(** * PAR/REC headers (nibabel/parrec.py): a shallow embedding

    The PAR header of a Philips PAR/REC image is an ASCII file: "general
    information" lines [. key : value] and one whitespace separated line per
    image (the image definitions).  This file embeds

    - [parse_PAR_header], the reader of that text, and
    - the methods of [PARRECHeader] that derive shape, zooms, scaling and
      the affine from the two containers the reader returns.

    Conventions.
    - Python [int] is [Z]; Python [float] and numpy [float64] are Rocq's
      primitive binary64 floats.  Integer fields are kept as [Z]: the
      OverflowError of a token of 2^63 or more, stored into a 64 bit
      field, is not modelled.
    - Text is a string of bytes, as a Python 2 [str]: whitespace is the
      six ASCII characters (a Python 3 [str] also takes 0x1c-0x1f, 0x85
      and 0xa0 for whitespace).
    - A raised exception is [Raise e]; [e] is the Python exception class.
    - numpy arrays are lists; arrays whose shape the dtype fixes are tuples.
    - The reader returns a dict and a structured array; the header methods
      work on records with the entries and the fields the methods read,
      typed as the two schemas declare them.
    - Summation order inside [np.dot] is left to right. *)

From Stdlib Require Import ZArith List String Ascii Bool Lia.
From Stdlib Require Import PrimFloat Uint63.
From Stdlib Require Import Sorted.
Import ListNotations.

Set Implicit Arguments.
Open Scope Z_scope.

(* ================================================================== *)
(** * Exceptions *)

Inductive exn : Type :=
| PARRECError        (* class PARRECError(Exception) *)
| RuntimeError
| ValueError
| IndexError
| KeyError
| TypeError
| ZeroDivisionError
| HeaderDataError.   (* raised by the base class Header *)

Inductive result (A : Type) : Type :=
| OK (a : A)
| Raise (e : exn).

Arguments OK {A} a.
Arguments Raise {A} e.

Definition bind {A B} (r : result A) (k : A -> result B) : result B :=
  match r with
  | OK a => k a
  | Raise e => Raise e
  end.

Notation "x <- r ;; k" := (bind r (fun x => k))
  (at level 61, r at next level, right associativity).

Definition fmap {A B} (f : A -> B) (r : result A) : result B :=
  x <- r ;; OK (f x).

Fixpoint mapM {A B} (f : A -> result B) (l : list A) : result (list B) :=
  match l with
  | [] => OK []
  | x :: l' => y <- f x ;; ys <- mapM f l' ;; OK (y :: ys)
  end.

(** [l[i]] for [0 <= i]: out of range raises IndexError. *)
Definition getitem {A} (l : list A) (i : nat) : result A :=
  match nth_error l i with
  | Some x => OK x
  | None => Raise IndexError
  end.

(** [l[i] = v] for an index in range (the only use below). *)
Fixpoint setitem {A} (l : list A) (i : nat) (v : A) : list A :=
  match l, i with
  | [], _ => []
  | _ :: l', O => v :: l'
  | x :: l', S i' => x :: setitem l' i' v
  end.

(* ================================================================== *)
(** * numpy: dtypes, [np.unique], columns *)

(** The comparisons numpy sorts and deduplicates with.  For floats the
    order is numpy's, which puts NaN last. *)
Class Dtype (A : Type) : Type := {
  np_less : A -> A -> bool;
  np_not_equal : A -> A -> bool
}.

#[export] Instance int_dtype : Dtype Z := {|
  np_less := Z.ltb;
  np_not_equal := fun a b => negb (Z.eqb a b)
|}.

#[export] Instance float_dtype : Dtype float := {|
  np_less := fun a b =>
    (PrimFloat.ltb a b || (negb (PrimFloat.eqb b b) && PrimFloat.eqb a a))%bool;
  np_not_equal := fun a b => negb (PrimFloat.eqb a b)
|}.

Section Unique.
Context {A : Type} `{Dtype A}.

(** [x] goes before the first element that is not less than it, so
    that equal values stay in the order of the array. *)
Fixpoint insert_sorted (x : A) (l : list A) : list A :=
  match l with
  | [] => [x]
  | y :: l' => if np_less y x then y :: insert_sorted x l' else x :: l
  end.

(** [ar.sort()] *)
Definition np_sort (l : list A) : list A := fold_right insert_sorted [] l.

(** [ar[1:] != ar[:-1]]: keep an element when it differs from the one
    before it. *)
Fixpoint keep_changes (prev : A) (l : list A) : list A :=
  match l with
  | [] => []
  | x :: l' =>
      if np_not_equal x prev then x :: keep_changes x l'
      else keep_changes x l'
  end.

(** [np.unique(ar)]: the sorted distinct values. *)
Definition np_unique (l : list A) : list A :=
  match np_sort l with
  | [] => []
  | x :: l' => x :: keep_changes x l'
  end.
End Unique.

→ **Requirement**: Whenever the word "Instance" turns up in a line of the listing above, copy the line.

→ **Your solution**:
#[export] Instance int_dtype : Dtype Z := {|
#[export] Instance float_dtype : Dtype float := {|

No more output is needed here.